I'm the woman who has always battled with body-image. I know that the very fact that we're female means that we are instantly enlisted into this battle, but for me, it's always seemed to be a bit more of a fight.
Thanks to some not-so-nice members of my "family," from a very young age, I've been told how fat and ugly I am. There's only so many times you can stand against those words before they sink into your soul...and it takes a long time for those words to go away...or, at least fade to a quiet whisper.
It also doesn't help that every single one of my friends is GORGEOUS. Smokin', in their very own, unique beauty. Some are a size two, others 22, but each one stands out from a crowd. One's laugh will draw the eye of every person in a crowded room; another's fragility that masks an inner-core of strength has been known to stop a man mid-sentence. I've seen it.
It's only in the past 12 months that I've come to accept, and even begin to love, the curves on my size-16 frame. To be a bit more daring in how I dress, to play up my hourglass figure a bit more, and also accept that I will never, ever be as tiny as the models in magazines. I had known it all along; learning to be okay with that fact, when I'm deluged on a second-by-second basis by America's standard of "beauty" has been, and I think, will forever be a challenge.
I still have my bad moments, though. The other night was one of them. I had gone out for the evening with two of my skinny, darling, amazing, beautiful (outside, but even more inside), stunning, hilarious friends. We had just finished a late dinner, and I had stepped into the bathroom. While in there, every single flaw stuck out in my mind. My hips were too large, my arms weren't toned enough, and Hello, Thunder Thighs! I remember shaking my head and whispering Debbie Reynolds's famous quote to myself (my mantra for those moments): "Chin up, boobs out; it's SHOWTIME!" as I walked out of the bathroom.
We left shortly thereafter, and directly outside the door of the restaurant, a car had stopped. We turned to walk down the street as the back window rolled down. I knew what was coming; it happens EVERY time I'm out with friends J & K.
"Hey Mama!"
And, so it begins. Which one will it be? Tall, willowy, dancer K? Or, shorter, toned, drop-dead-gorgeous J? Garner your strength, darling. You're not the Ugly Duckling. You really ARE NOT.
"You, in the red..."
Wait! K's in black; J's wearing green. I'M IN RED!!! Dude, now what? "How's it going, Land Yacht?" "Where do you park that thing with so much junk-in-the-trunk?" (Yes, cruel, but there's a reason I knew what might be coming; it wasn't MY imagination that came up with those...)
"I love your figure."
Those four words lodged deep in my psyche and soul. Not "You're beautiful," or "Heya, Gorgeous," but the four words that breathed life into this woman who's battled with her body shape for so long.
I. LOVE. YOUR. FIGURE.
Yes, he probably was (pardon the crassness here) trying to get into my pants...but, this stranger said the words that I so desperately, at that moment, needed to hear.

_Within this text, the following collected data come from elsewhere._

Lemma raises_emit (allowed : exn -> bool) (ev : event) :
  raises allowed (Py.emit ev).
Proof. intros e H. discriminate H. Qed.

Lemma raises_raise {A} (allowed : exn -> bool) (e : exn) :
  allowed e = true -> raises allowed (Py.raise (A := A) e).
Proof. intros He e' H. cbn in H. congruence. Qed.

Lemma raises_bind {A B} (allowed : exn -> bool) (m : Py.M A)
    (k : A -> Py.M B) :
  raises allowed m -> (forall a, raises allowed (k a)) ->
  raises allowed (Py.bind m k).
Proof.
  intros Hm Hk e. destruct m as [tr [e0|a]]; cbn.
  - intros H. injection H as <-. apply (Hm e0). reflexivity.
  - specialize (Hk a e). destruct (k a) as [tr' r]. exact Hk.
Qed.

Lemma raises_foldM {A S} (allowed : exn -> bool) (body : S -> A -> Py.M S)
    (xs : list A) :
  (forall s x, raises allowed (body s x)) ->
  forall s, raises allowed (Py.foldM body xs s).
Proof.
  intros Hbody. induction xs as [|x xs IH]; intros s; cbn [Py.foldM].
  - apply raises_ret.
  - apply raises_bind; [apply Hbody|exact IH].
Qed.

Lemma raises_weaken {A} (P Q : exn -> bool) (m : Py.M A) :
  (forall e, P e = true -> Q e = true) -> raises P m -> raises Q m.
Proof. intros HPQ Hm e He. apply HPQ, Hm, He. Qed.

Lemma lookup_error_loop_error (e : exn) :
  lookup_error e = true -> loop_error e = true.
Proof. destruct e; cbn; congruence. Qed.

Lemma raises_get (d : yaml) (k : string) (default : yaml) :
  raises lookup_error (Py.get d k default).
Proof.
  destruct d; try (apply raises_raise; reflexivity).
  cbn. destruct (Py.dict_get m k); apply raises_ret.
Qed.

Lemma raises_getitem (d : yaml) (k : string) :
  raises lookup_error (Py.getitem d k).
Proof.
  destruct d; try (apply raises_raise; reflexivity).
  cbn. destruct (Py.dict_get m k);
    [apply raises_ret|apply raises_raise; reflexivity].
Qed.

Lemma raises_iter (v : yaml) : raises lookup_error (Py.iter v).
Proof.
  destruct v; cbn; try (apply raises_raise; reflexivity); apply raises_ret.
Qed.

Lemma lookup_error_dispatch_error (e : exn) :
  lookup_error e = true -> dispatch_error e = true.
Proof. destruct e; cbn; congruence. Qed.

Lemma dispatch_error_body_error (e : exn) :
  dispatch_error e = true -> body_error e = true.
Proof. destruct e; cbn; congruence. Qed.



Section Exceptions.

Variable KEYCODES : string -> option Z.

Lemma raises_write_key (value : Z) (k : yaml) :
  raises lookup_error (write_key KEYCODES value k).
Proof.
  unfold write_key. apply raises_bind; [|intros; apply raises_emit].
  destruct k; cbn; try (apply raises_raise; reflexivity).
  destruct (KEYCODES s); [apply raises_ret|apply raises_raise; reflexivity].
Qed.

Lemma raises_press_combo (keys : yaml) :
  raises lookup_error (press_combo KEYCODES keys).
Proof.
  unfold press_combo, Py.forM_.
  repeat first
    [ apply raises_bind; [|intros ?]
    | apply raises_iter
    | apply raises_foldM; intros; apply raises_write_key
    | apply raises_emit ].
Qed.

(** The exceptions of a dispatch, for a class [allowed] that holds the
    failed lookups, the ValueError of a NUL character, and the failures of
    the launches that the sinks [sk] refuse. *)
Section Launches.

Variable allowed : exn -> bool.
Variable sk : string -> sinks.

Hypothesis allowed_lookup : forall e, lookup_error e = true -> allowed e = true.
Hypothesis allowed_value : forall msg, allowed (ValueError msg) = true.
Hypothesis allowed_launch :
  forall name f,
    launch_error (sk name) = Some f -> allowed (launch_exn f) = true.

Lemma raises_looked_up {A} (m : Py.M A) :
  raises lookup_error m -> raises allowed m.
Proof. apply raises_weaken, allowed_lookup. Qed.

Lemma raises_shell_arg (v : yaml) : raises allowed (shell_arg v).
Proof.
  destruct v; cbn;
    try (apply raises_raise, allowed_lookup; reflexivity).
  destruct (has_nul s); [apply raises_raise, allowed_value|apply raises_ret].
Qed.

Lemma raises_shell_args (l : list yaml) : raises allowed (shell_args l).
Proof.
  induction l as [|v l IH]; cbn [shell_args]; [apply raises_ret|].
  apply raises_bind; [apply raises_shell_arg|intros a].
  apply raises_bind; [exact IH|intros; apply raises_ret].
Qed.

Lemma raises_shell_items (cmd : yaml) : raises allowed (shell_items cmd).
Proof.
  destruct cmd; cbn [shell_items];
    try (apply raises_raise, allowed_lookup; reflexivity);
    apply raises_ret.
Qed.

Lemma raises_popen (name : string) (cmd : yaml) :
  raises allowed (popen (sk name) cmd).
Proof.
  unfold popen.
  apply raises_bind; [apply raises_shell_items|intros items].
  destruct (launch_error (sk name)) as [f|] eqn:Hf.
  - assert (Hraise : raises allowed (Py.raise (A := unit) (launch_exn f)))
      by apply raises_raise, (allowed_launch name f Hf).
    destruct f; try exact Hraise;
      (apply raises_bind; [apply raises_shell_args|intros _; exact Hraise]).
  - apply raises_bind; [apply raises_shell_args|intros _; apply raises_emit].
Qed.

Lemma raises_do_action (name : string) (spec : yaml) :
  raises allowed (do_action KEYCODES (sk name) spec).
Proof.
  unfold do_action.
  apply raises_bind; [apply raises_looked_up, raises_get|intros t].
  destruct (is_str t "key").
  - apply raises_looked_up.
    apply raises_bind; [apply raises_getitem|intros; apply raises_press_combo].
  - destruct (is_str t "shell"); [|apply raises_ret].
    apply raises_bind; [apply raises_looked_up, raises_getitem|intros].
    apply raises_popen.
Qed.

Lemma raises_handle_edge (bindings : yaml) (curr : Z)
    (e : string * Z * string) :
  raises allowed (handle_edge KEYCODES sk bindings curr e).
Proof.
  rewrite handle_edge_split. intros x Hx. cbn [Py.result snd] in Hx.
  revert x Hx.
  change (raises allowed
            (spec <- Py.get bindings (edge_name e) YNull ;;
             if Py.truthy spec then do_action KEYCODES (sk (edge_name e)) spec
             else Py.ret tt)).
  apply raises_bind; [apply raises_looked_up, raises_get|intros spec].
  destruct (Py.truthy spec); [apply raises_do_action|apply raises_ret].
Qed.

He didn't say it to my skinny friends, the ones who usually get the shout-outs from guys in cars. He said it to the lady who was just in the midst of an inner-battle about the very thing he complimented...and boy, did that suddenly make me feel like a WOMAN. Not the fun, sweet friend of the hot chicks; but a woman who can hold her own. Someone who is, dare I even think it...sexy?
No, I didn't stop and hook up with the guy; one compliment like that isn't going to make me drop all my standards. I did shout, "Thank you!" to him, though. And, as we continued down Mission to our train, it's possible that I walked a little taller...and that there might've been some hip swagger thrown in.
To the man outside of Luna Park...I'm pretty damn sure you didn't get the response for which you were hoping...but, you definitely gave me more than just a compliment. Thank you.